Anthony Hopkins and Jonathan Pryce power this papal bromance
The Two Popes is a semi-fictionalised account of how the current Pope Francis ended up taking the papal reins from Pope Benedict XVI in 2013
- Published 22.12.19, 7:44 PM
- Updated 22.12.19, 7:48 PM
- 3 mins read
On the surface, The Two Popes functions almost like a buddy movie. Except that the friendship is, of course, between two Popes. But despite its sombre — and often intimidating — subject and setting, director Fernando Meirelles manages to craft a film that scores as a Pontiff bromance. Now, that’s a first.
The Two Popes is a semi-fictionalised account of how the current Pope Francis ended up taking the papal reins from Pope Benedict XVI in 2013. But more importantly, it tells the tale — mostly imaginary, but stitched together expertly by Meirelles, aided by a taut script penned by Anthony McCarten — of the unlikely friendship that developed between the two over the course of a few meetings, with the more affable Francis carefully chipping away at the uptight Benedict’s tetchy demeanour to strike up a comradeship. A bond that grew over raucously screaming at football matches, conversing about Abba and The Beatles and sharing slices of pizza.
The Two Popes starts off intriguingly, with scenes familiar to those who follow the papal succession playing out on TV. The present segues seamlessly to the past, more specifically 2005, when the death of Pope John
Paul II led to a nail-biting few days of the cardinals getting ready to vote for the new Pontiff.
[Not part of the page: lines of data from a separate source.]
(** * ml_gym blueprints: requirements, subscriptions and lazy construction

    A shallow embedding of
      - [Requirement.get_subscription], [ComponentConstructable.construct],
        [get_requirement] and [has_requirement]
        (src/ml_gym/blueprints/constructables.py), and
      - [MetricFactory.get_partial_metric] (src/ml_gym/metrics/metrics.py),
    together with the properties of them that the specification states. *)

From stdpp Require Import base option list strings gmap.

Set Warnings "-register-all".

Open Scope string_scope.
Open Scope Z_scope.

(** ** Python values *)

(** The fragment of Python's object universe the two modules touch: the
    scalars, [list], [dict] (insertion ordered, hence an association list)
    and every other object (an iterator, a registry, a callable, ...), which
    the code only passes around. *)
Inductive value : Type :=
| VNone
| VBool (b : bool)
| VInt (z : Z)
| VStr (s : string)
| VList (xs : list value)
| VDict (kvs : list (value * value))
| VObj (id : positive).

(** Exceptions: the built-in ones that subscripting and calling raise, and
    any other, by the name of its class. [K] is what a [KeyError] carries. *)
Inductive exn (K : Type) : Type :=
| KeyError (k : K)
| IndexError
| TypeError
| OtherError (cls : string).
Arguments KeyError {K} k.
Arguments IndexError {K}.
Arguments TypeError {K}.
Arguments OtherError {K} cls.

(** A call either returns or raises. *)
Inductive outcome (E A : Type) : Type :=
| Ret (a : A)
| Raise (e : E).
Arguments Ret {E A} a.
Arguments Raise {E A} e.

Global Instance outcome_ret {E} : MRet (outcome E) := fun A => Ret.
Global Instance outcome_bind {E} : MBind (outcome E) := fun A B f m =>
  match m with
  | Ret a => f a
  | Raise e => Raise e
  end.
Global Instance outcome_fmap {E} : FMap (outcome E) := fun A B f m =>
  match m with
  | Ret a => Ret (f a)
  | Raise e => Raise e
  end.

Definition returns {E A} (m : outcome E A) : bool :=
  match m with Ret _ => true | Raise _ => false end.

(** In the value model an exception carries values. *)
Abbreviation res := (outcome (exn value)).

(** ** Built-in operations *)

(** [bool(v)], the truth value that [not v] negates. *)
Definition truthy (v : value) : bool :=
  match v with
  | VNone => false
  | VBool b => b
  | VInt z => negb (z =? 0)
  | VStr s => negb (String.eqb s "")
  | VList xs => match xs with [] => false | _ :: _ => true end
  | VDict kvs => match kvs with [] => false | _ :: _ => true end
  | VObj _ => true
  end.

(** [isinstance(v, int)]: [bool] is a subclass of [int]. *)
Definition isinstance_int (v : value) : bool :=
  match v with VInt _ | VBool _ => true | _ => false end.

Definition isinstance_str (v : value) : bool :=
  match v with VStr _ => true | _ => false end.

Definition isinstance_list (v : value) : bool :=
  match v with VList _ => true | _ => false end.
(** The name that [os.fsdecode] gives for the bytes [a\xff] is [a\udcff]:
    [write_done_file] raises on it. *)
Example done_file_surrogate_example :
  write_done_file (world_with_output []) (str "out") (str "args")
    [[97; 56575]%N]
  = Raise UnicodeEncodeError.
Proof. reflexivity. Qed.

End ConvertTextToMdsExtras.

(** ** The MPT model *)

Module ModelingMptExtras.

Import ModelingMpt ModelingMptProofs.

(** *** The expansion of the order *)




(** *** The merge of [_override_block_args] *)

Lemma override_block_args_val_loop block_args oc allowed :
  override_block_args_val block_args (VDict oc) allowed
  = if existsb (fun kv => negb (dict_has allowed (fst kv))) oc
    then Raise (KeyError "Overriding unpermitted keys is not supported.")
    else override_common_keys block_args allowed oc (dict_union oc block_args).
Proof. reflexivity. Qed.

Lemma dict_get_not_key d k : k ∉ keys d -> dict_get d k = None.
Proof.
  induction d as [|[k' v] d IH]; [done|]. cbn [keys map fst dict_get].
  intros Hnot. rewrite bool_decide_eq_false_2.
  - apply IH. intros Hin. apply Hnot. by right.
  - intros ->. apply Hnot. by left.
Qed.

Lemma dict_get_key d k v : dict_get d k = Some v -> k ∈ keys d.
Proof.
  induction d as [|[k' v'] d IH]; [done|]. cbn [keys map fst dict_get].
  case_bool_decide as Hk; [intros _; subst; by left|].
  intros Hget. right. by apply IH.
Qed.

Lemma keys_dict_set d k v :
  keys (dict_set d k v) = if dict_has d k then keys d else keys d ++ [k].
Proof.
  unfold dict_has. induction d as [|[k' v'] d IH]; [done|].
  cbn [dict_set dict_get]. destruct (decide (k' = k)) as [->|Hk].
  - rewrite !bool_decide_eq_true_2 by eauto. done.
  - rewrite !(bool_decide_eq_false_2 (k' = k)) by done.
    unfold keys in *. cbn [map fst]. rewrite IH.
    by destruct (bool_decide (is_Some (dict_get d k))).
Qed.
(** X7.  A dispatch keeps every message of the store at its place with its
    id, its role and its time stamp, and leaves a message whose id is not
    the id given to the new placeholder (the fourth clock reading plus
    one) as it is in every field. *)
Theorem dispatch_keeps_other_messages w e n m :
  messages w !! n = Some m →
  ∃ m', messages (dispatch w e) !! n = Some m'
        ∧ id m' = id m ∧ role m' = role m ∧ timestamp m' = timestamp m
        ∧ (id m ≠ toString (reading 4 w + 1) → m' = m).
Proof.
  intros Hm. destruct (dispatch_messages w e) as (old & new & -> & Hold).
  destruct (Forall2_lookup_l _ _ _ _ _ Hold Hm)
    as (m' & Hm' & ? & ? & ? & ?).
  exists m'. split; [|done].
  rewrite lookup_app_l; [done|]. by eapply lookup_lt_Some.
Qed.

(** ** The arrays of sources *)

Lemma firstSeen_wellFormed l : wellFormedSources (firstSeen (validPairs l)).
Proof.
  split; [apply firstSeen_NoDup|]. apply Forall_forall. intros s Hs.
  eapply elem_of_sublist in Hs; [|apply firstSeen_sublist].
  apply list_elem_of_omap in Hs as (c & _ & Hc).
  by apply validPair_truthy in Hc.
Qed.

Lemma arrays_streaming w cs :
  arrays (streaming w cs).2
  = arrays w ++ [firstSeen (validPairs (citations cs))].
Proof.
  unfold streaming. rewrite afterChunks_arrays, arrays_opened.
  rewrite alter_app_r_alt, Nat.sub_diag by done. cbn.
  by rewrite foldl_collect_nil.
Qed.

(** The arrays an exchange leaves: those it found and, if the stream was
    opened, the array of its own sources. *)
Lemma outcome_arrays c w :
  arrays (outcome c w).2
  = arrays w
    ++ match c with
       | StreamHangs cs | StreamEnds cs | StreamFault cs =>
           [firstSeen (validPairs (citations cs))]
       | _ => []
       end.
Proof.
  destruct c as [| | |cs|cs|cs]; cbn [outcome snd];
    try (by rewrite app_nil_r);
    change (arrays (withIsLoading false ?w)) with (arrays w);
    try change (arrays (caught ?w)) with (arrays w);
    apply arrays_streaming.
Qed.

Lemma dispatch_arrays w e :
  arrays (dispatch w e) = arrays w
  ∨ ∃ l, arrays (dispatch w e) = arrays w ++ [firstSeen (validPairs l)].
Proof.
  destruct e as [value|model]; cbn; [by left|].
  destruct (accepted_or_rejected model w) as [[Hacc ->] | [Hrej ->]];
    [|by left].
  rewrite outcome_arrays.
  destruct (course model); rewrite ?app_nil_r; eauto.
Qed.
Lemma create_task_effect_witness :
  let t := new_task cabling_task 3 in
  tasks sample_db !! 2 = None
  ∧ tasks (with_tasks sample_db (<[2 := t]> (tasks sample_db)))
    = <[2 := t]> (tasks sample_db)
  ∧ t = new_task cabling_task 3
  ∧ Task.owner_id t = 3 ∧ Task.status t = Task.PENDING
  ∧ Task.completion_percentage t = Some 0
  ∧ (∀ c, TaskCreate.client_id cabling_task = Some c → c ≠ 0 →
          is_Some (clients sample_db !! c))
  ∧ (∀ a, TaskCreate.assignee_id cabling_task = Some a → a ≠ 0 →
          is_Some (users sample_db !! a) ∧ (("employee" : string) = "employee" → a = 3)).
Proof.
  exact (create_task_effect sample_db _ cabling_task 3
           {| User.role := "employee"; User.is_active := true |} 2 _ eq_refl
           (eq_refl : request (create_task cabling_task 3) sample_db
                      = (_, Return (_, _)))).
Defined.



(** ** Tasks: updating, completing, assigning *)

Lemma task_setattrs_keeps u t r :
  task_setattrs u t = Some r →
  Task.owner_id r = Task.owner_id t ∧ Task.completed_at r = Task.completed_at t.
Proof.
  unfold task_setattrs. intros H.
  destruct (setattr_required (TaskUpdate.title u) _); simpl in H; [|done].
  destruct (setattr_required (TaskUpdate.priority u) _); simpl in H; [|done].
  destruct (setattr_required (TaskUpdate.status u) _); simpl in H; [|done].
  by simplify_eq.
Qed.
(** * API-monitoring backend: a shallow embedding of [main.py] and [schemas.py]

    The service keeps three MongoDB collections ([project], [apikey],
    [apievent]) and exposes handlers that issue keys, ingest request
    telemetry and aggregate statistics.  Handlers are embedded as functions
    over an explicit database value; the sources of non-determinism (clock,
    generated object ids, random tokens) are read from a [world] record.
    The database is assumed to be connected ([db] is not [None]).  The
    storage helpers of [database.py] are not part of the sources and are
    modelled from the specification. *)

From Stdlib Require Import ZArith QArith String Ascii List Lia.
From Stdlib Require Qcanon.
From stdpp Require Import base option list gmap strings fin_maps sorting.

Close Scope Q_scope.
Local Open Scope string_scope.
Local Open Scope Z_scope.
Local Open Scope list_scope.

(** ** Python exceptions and the result of a call *)

(** Every exception class used by the handlers derives from [Exception], so
    an [except Exception] clause catches each constructor below. *)
Inductive exn :=
  | HTTPException (status_code : Z) (detail : string)
  | InvalidId (oid : string)
  | ValidationError (loc : string).

Inductive result (A : Type) :=
  | Ok (a : A)
  | Raise (e : exn).
Arguments Ok {A} a.
Arguments Raise {A} e.

#[global] Instance result_ret : MRet result := fun A a => Ok a.

#[global] Instance result_bind : MBind result := fun A B k r =>
  match r with
  | Ok a => k a
  | Raise e => Raise e
  end.

(** [try: body except Exception: handler] *)
Definition try_except {A} (body : result A) (handler : exn -> result A) : result A :=
  match body with
  | Ok a => Ok a
  | Raise e => handler e
  end.

(** ** Python strings *)

(** Truth value of an [Optional[str]]: [None] and [""] are falsy. *)
Definition truthy_str (o : option string) : bool :=
  match o with
  | Some (String _ _) => true
  | _ => false
  end.

(** [a or b] on optional strings. *)
Definition py_or (a b : option string) : option string :=
  if truthy_str a then a else b.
What follows is a series of scenes, filmed almost like a documentary, of the cardinals hunched over, votes being cast, followers waiting outside with bated breath to witness a decision being made in the form of black or white smoke wafting out of the Vatican chimney…. In a closely contested battle, it’s the German cardinal, Ratzinger (Anthony Hopkins) who gets elected as Pope Benedict, stealing a march over the Argentinian radical reformist Jorge Bergoglio (Jonathan Pryce). The two are not on the best terms, the cursory handshake at the end of the vote-off speaking volumes about the strained relationship between them.
But things change in the next few years, with the dramatic core of The Two Popes resting on a meeting between the two men, initiated by Benedict, at the papal country house in the Italian countryside. Bergoglio has been hoping to retire and he wants to break it to Pope Benedict. Benedict, plagued by aspersions of financial corruption and incompetence in dealing with prickly issues plaguing the Church, is looking for a successor. Though their views and temperaments are very different, Benedict thinks Bergoglio — aka Pope Francis — is the right man for the job.
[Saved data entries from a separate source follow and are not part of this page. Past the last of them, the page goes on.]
(** * VPS plan loaders: a shallow embedding of the provider adapters,
      the aggregating collection loader and the plan schema.

    The TypeScript sources embedded here are the six provider loaders
    (DigitalOcean, Hetzner, Linode, Vultr, UpCloud, Scaleway), the
    [vpsPlans] collection loader and [vpsSchema] of [content.config.ts].

    Modelling conventions.
    - A JavaScript [number] read from JSON is a rational ([Q]); computed
      numbers live in [number], which adds [NaN] and the two infinities
      (both can come out of [parseFloat]).  Rounding of binary floating
      point is not modelled: arithmetic is exact, so that a price the
      code rounds to cents can come out one cent off where the exact
      product falls on half a cent.
    - Strings are byte strings (UTF-8).  [toLowerCase] and [toUpperCase]
      are those of the engine ([Str.CaseMapping]): the model only fixes
      what they do on ASCII text, and every general property holds for
      whatever they do on other letters.
    - An [async] function is a computation in the monad [M], which
      threads the trace of observable events (requests issued, console
      output) and either resolves with a value or rejects with an
      exception.  Requests of one [Promise.all] are issued in array
      order.  A promise of the model is settled and carries no time: the
      order in which the inputs of one [Promise.all] settle is part of
      what the network answers ([arrival]), and the rejection reported
      is the first one in that order. *)

From Stdlib Require Import QArith Qround Lia Lqa Ascii String.
From stdpp Require Import base strings list gmap pretty.

(** ** JavaScript numbers *)

Inductive number : Type :=
  | NaN
  | NegInf
  | Fin (q : Q)
  | PosInf.

Definition Qlt_bool (x y : Q) : bool := negb (Qle_bool y x).

Module Num.

(** [a < b] *)
Definition lt (a b : number) : bool :=
  match a, b with
  | NaN, _ | _, NaN => false
  | NegInf, NegInf => false
  | NegInf, _ => true
  | Fin _, NegInf => false
  | Fin x, Fin y => Qlt_bool x y
  | Fin _, PosInf => true
  | PosInf, _ => false
  end.

(** [a <= b] *)
Definition le (a b : number) : bool :=
  match a, b with
  | NaN, _ | _, NaN => false
  | NegInf, _ => true
  | Fin _, NegInf => false
  | Fin x, Fin y => Qle_bool x y
  | Fin _, PosInf => true
  | PosInf, PosInf => true
  | PosInf, _ => false
  end.

(** [a >= b] and [a > b] *)
Definition ge (a b : number) : bool := le b a.
Definition gt (a b : number) : bool := lt b a.

(** [a === b] on numbers *)
Definition eqb (a b : number) : bool :=
  match a, b with
  | NegInf, NegInf | PosInf, PosInf => true
  | Fin x, Fin y => Qeq_bool x y
  | _, _ => false
  end.

Definition inf (negative : bool) : number :=
  if negative then NegInf else PosInf.

Definition Qneg (q : Q) : bool := Qlt_bool q 0.

(** [a * b] *)
Definition mul (a b : number) : number :=
  match a, b with
  | NaN, _ | _, NaN => NaN
  | Fin x, Fin y => Fin (x * y)
  | Fin x, PosInf | PosInf, Fin x =>
      if Qeq_bool x 0 then NaN else inf (Qneg x)
  | Fin x, NegInf | NegInf, Fin x =>
      if Qeq_bool x 0 then NaN else inf (negb (Qneg x))
  | PosInf, PosInf | NegInf, NegInf => PosInf
  | PosInf, NegInf | NegInf, PosInf => NegInf
  end.

(** [a / b] *)
Definition div (a b : number) : number :=
  match a, b with
  | NaN, _ | _, NaN => NaN
  | Fin x, Fin y =>
      if Qeq_bool y 0
      then (if Qeq_bool x 0 then NaN else inf (Qneg x))
      else Fin (x / y)
  | Fin _, (PosInf | NegInf) => Fin 0
  | PosInf, Fin y => inf (Qneg y)
  | NegInf, Fin y => inf (negb (Qneg y))
  | (PosInf | NegInf), (PosInf | NegInf) => NaN
  end.

(** [a + b] *)
Definition add (a b : number) : number :=
  match a, b with
  | NaN, _ | _, NaN => NaN
  | Fin x, Fin y => Fin (x + y)
  | PosInf, NegInf | NegInf, PosInf => NaN
  | PosInf, _ | _, PosInf => PosInf
  | NegInf, _ | _, NegInf => NegInf
  end.

(** [Math.round]: the nearest integer, halves towards plus infinity *)
Definition round (a : number) : number :=
  match a with
  | Fin x => Fin (inject_Z (Qfloor (x + (1 # 2))%Q))
  | _ => a
  end.

(** [Number.isInteger] *)
Definition isInteger (a : number) : bool :=
  match a with
  | Fin x => Qeq_bool (inject_Z (Qfloor x)) x
  | _ => false
  end.

Definition isNaN (a : number) : bool :=
  match a with NaN => true | _ => false end.

(** Numeric equality as a proposition: both finite and equal as
    rationals, or the same infinity. *)
Definition equiv (a b : number) : Prop := eqb a b = true.

End Num.

(** ** Strings *)

Module Str.

Definition code (c : ascii) : N := Ascii.N_of_ascii c.

Definition lower_char (c : ascii) : ascii :=
  if ((65 <=? code c) && (code c <=? 90))%N
  then Ascii.ascii_of_N (code c + 32) else c.

Definition upper_char (c : ascii) : ascii :=
  if ((97 <=? code c) && (code c <=? 122))%N
  then Ascii.ascii_of_N (code c - 32) else c.

Fixpoint map_chars (f : ascii -> ascii) (s : string) : string :=
  match s with
  | EmptyString => EmptyString
  | String c t => String (f c) (map_chars f t)
  end.

(** A string of ASCII characters only. *)
Fixpoint is_ascii (s : string) : bool :=
  match s with
  | EmptyString => true
  | String c t => (code c <? 128)%N && is_ascii t
  end.

(** [toLowerCase] and [toUpperCase] apply the case mappings of Unicode
    that the engine carries.  They are taken as given.  What is fixed
    is what every engine does: on ASCII text the letters [A] to [Z] and
    [a] to [z] are mapped onto each other and nothing else changes; and
    only the empty string has an empty image. *)
Class CaseMapping : Type := {
  toLowerCase : string -> string;
  toUpperCase : string -> string;
  toLowerCase_ascii :
    forall s, is_ascii s = true -> toLowerCase s = map_chars lower_char s;
  toUpperCase_ascii :
    forall s, is_ascii s = true -> toUpperCase s = map_chars upper_char s;
  toLowerCase_empty : forall s, toLowerCase s = EmptyString -> s = EmptyString;
  toUpperCase_empty : forall s, toUpperCase s = EmptyString -> s = EmptyString
}.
Conversations — real and imagined — are the driving force of the narrative of The Two Popes. Despite the verbosity — there’s plenty of talk and walk, walk and talk… garden to chapel, living room to dining table — Meireless scores in keeping things brisk and busy, winning over the viewer with the gradual thawing of the relationship between the two men. In the process, the Brazilian filmmaker manages to come up with an immensely watchable film, with a lot of the credit going to the screenplay penned by ‘biopic man’ McCarten — The Theory of Everything, Darkest Hour, Bohemian Rhapsody and now The Two Popes… this man’s on a roll.
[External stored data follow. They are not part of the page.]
(** [walk] in terms of [walkKids]. *)
Lemma walk_eq sm g pt prop n cs :
  walk sm g pt prop n cs
  = bind (walkKids sm g (ntype n) (kids n)
            (if isFunction n then acquire sm n else cs)) (λ walked,
    let n' := Node (ntype n) (nname n) (nid n) walked.1 in
    bind (if isFunction n then popScope walked.2 else Ok walked.2) (λ left,
    bind (shouldRewrite g left pt prop n') (λ b,
    Ok (if b then rewritten n' else n', left)))).
Proof.
  destruct n as [ty nm id ks]. cbn [walk ntype nname nid kids].
  f_equal.
  generalize (if isFunction (Node ty nm id ks)
              then acquire sm (Node ty nm id ks) else cs).
  induction ks as [|[p k] ks IH]; intros c; [done|].
  cbn [walkKids]. destruct (walk sm g (Some ty) p k c) as [r|]; [|done].
  cbn [bind]. by rewrite IH.
Qed.

Lemma walkKids_app sm g pty ks1 ks2 cs :
  walkKids sm g pty (ks1 ++ ks2) cs
  = bind (walkKids sm g pty ks1 cs) (λ r1,
    bind (walkKids sm g pty ks2 r1.2) (λ r2,
    Ok (r1.1 ++ r2.1, r2.2))).
Proof.
  revert cs. induction ks1 as [|[p k] ks1 IH]; intros cs; simpl.
  - by destruct (walkKids sm g pty ks2 cs) as [[? ?]|].
  - destruct (walk sm g (Some pty) p k cs) as [[k' c']|]; simpl; [|done].
    rewrite IH. destruct (walkKids sm g pty ks1 c') as [[? ?]|]; simpl; [|done].
    by destruct (walkKids sm g pty ks2 _) as [[? ?]|].
Qed.

Lemma shouldRewrite_true g cs pt prop n :
  shouldRewrite g cs pt prop n = Ok true →
  ntype n = "Identifier" ∧ nname n ∈ g.
Proof.
  unfold shouldRewrite. case_bool_decide as Hty; simpl; [|done].
  destruct pt as [pt|]; [|done].
  repeat (case_bool_decide; simpl; try done).
  all: destruct cs; try done; repeat (case_bool_decide; simpl; try done).
Qed.

Lemma isFunction_Identifier n : ntype n = "Identifier" → isFunction n = false.
Proof. unfold isFunction. by intros ->. Qed.

(** *** Rewriting twice *)

Lemma shouldRewrite_false_compat g cs pt pt' prop n :
  compat pt pt' →
  shouldRewrite g cs pt prop n = Ok false →
  shouldRewrite g cs pt' prop n = Ok false.
Proof.
  intros [->|[-> ->]]; [done|].
  unfold shouldRewrite. case_bool_decide as Hty; simpl; [|done].
  by destruct (bool_decide (prop = "object")).
Qed.

Lemma shouldRewrite_not_Identifier g cs pt prop n :
  ntype n ≠ "Identifier" → shouldRewrite g cs pt prop n = Ok false.
Proof. intros H. unfold shouldRewrite. by rewrite bool_decide_eq_false_2. Qed.

Section Idempotence.
Variable sm : ScopeManager.
Variable g : list string.
Hypothesis namespace_fresh : "__package_globals__" ∉ g.

Lemma walk_namespace_object cs :
  walk sm g (Some "MemberExpression") "object"
    (identifier "__package_globals__") cs
  = Ok (identifier "__package_globals__", cs).
Proof using namespace_fresh.
  rewrite walk_eq. simpl. unfold shouldRewrite. simpl.
  rewrite (bool_decide_eq_false_2 _ namespace_fresh). done.
Qed.

Lemma walk_namespace_property x cs :
  walk sm g (Some "MemberExpression") "property" (identifier x) cs
  = Ok (identifier x, cs).
Proof. rewrite walk_eq. simpl. unfold shouldRewrite. by simpl. Qed.

Lemma walk_idempotent_gen n :
  ∀ pt pt' prop cs n' cs',
    compat pt pt' →
    walk sm g pt prop n cs = Ok (n', cs') →
    walk sm g pt' prop n' cs = Ok (n', cs').
Proof using namespace_fresh.
  induction n as [ty nm id ks IH] using node_ind'.
  intros pt pt' prop cs n' cs' Hcompat.
  rewrite walk_eq. cbn [ntype nname nid kids].
  set (fn := isFunction (Node ty nm id ks)).
  set (entered := if fn then acquire sm (Node ty nm id ks) else cs).
  assert (∀ pty pty' c ks' c',
            compat (Some pty) (Some pty') →
            walkKids sm g pty ks c = Ok (ks', c') →
            walkKids sm g pty' ks' c = Ok (ks', c')) as Hkids.
  { clear -IH. induction IH as [|[p k] ks Hk _ IHks];
      intros pty pty' c ks' c' Hc; simpl.
    - by intros [= <- <-].
    - destruct (walk sm g (Some pty) p k c) as [[k1 c1]|] eqn:Hw; simpl; [|done].
      destruct (walkKids sm g pty ks c1) as [[ks1 c2]|] eqn:Hws; simpl; [|done].
      intros [= <- <-]. simpl.
      rewrite (Hk _ _ _ _ _ _ Hc Hw). simpl.
      by rewrite (IHks _ _ _ _ _ Hc Hws). }
  destruct (walkKids sm g ty ks entered) as [[ks' c2]|] eqn:Hw; simpl; [|done].
  destruct (if fn then popScope c2 else Ok c2) as [left|] eqn:Hleft; simpl; [|done].
  destruct (shouldRewrite g left pt prop (Node ty nm id ks')) as [b|] eqn:Hb;
    simpl; [|done].
  intros [= <- <-]. destruct b.
  - (* rewritten in the first pass *)
    apply shouldRewrite_true in Hb as [Hty _]. simpl in Hty. subst ty.
    assert (fn = false) as Hfn by done.
    unfold entered in Hw. rewrite Hfn in Hw, Hleft. injection Hleft as <-.
    rewrite walk_eq. unfold rewritten. cbn [ntype nname nid kids].
    assert (∀ nm id ks, isFunction (Node "MemberExpression" nm id ks) = false)
      as HME by done.
    rewrite !HME.
    rewrite walkKids_app.
    rewrite (Hkids "Identifier" "MemberExpression" cs ks' c2) by (by right || done).
    cbn [bind fst snd walkKids].
    rewrite walk_namespace_object. cbn [bind fst snd].
    rewrite walk_namespace_property. cbn [bind fst snd].
    rewrite shouldRewrite_not_Identifier by done. done.
  - (* left alone in the first pass *)
    rewrite walk_eq. cbn [ntype nname nid kids].
    change (isFunction (Node ty nm id ks')) with fn.
    change (acquire sm (Node ty nm id ks')) with (acquire sm (Node ty nm id ks)).
    fold entered.
    rewrite (Hkids ty ty entered ks' c2) by (by left || done).
    cbn [bind fst snd]. rewrite Hleft. cbn [bind].
    rewrite (shouldRewrite_false_compat _ _ _ _ _ _ Hcompat Hb). done.
Qed.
But this is essentially a no-ruffling-of-feathers outing. A reference to sexual abuse within the Church is made in passing but not carried through and Francis’s dodgy alignment with Argentinian military dictatorship in the 1970s is depicted sketchily. Meirelles’s primary focus is on humanising the papacy and he succeeds gloriously. His long-time collaborator Cesar Charlone — they worked together on Meirelles’s seminal City of God, besides a few others — shoots the film lucidly and lovingly, with the recreation of the Sistine Chapel — built on a set at Rome’s Cinecitta Studios — guaranteed to make your jaw drop.
Unsurprisingly, what makes The Two Popes the film it is are its central performances. Hopkins and Pryce are in supreme form. While Pryce turns in the more assured act, Hopkins makes you chuckle with the quirks he lends to Benedict. The man has a penchant for Austrian cop-dog series Kommissar Rex and can’t go through a meal without a bottle of Fanta, all of which lend the film its humane and humorous touches.
Hopkins plays Benedict with a gruff exterior, but with a perpetual twinkle in the eye, with Pryce serving as the perfect foil. Together they are movie magic… whether it’s ordering in pizza and biting into the slices with glee or stealing a precious moment to break into a tango together. Papal bromance, did we say?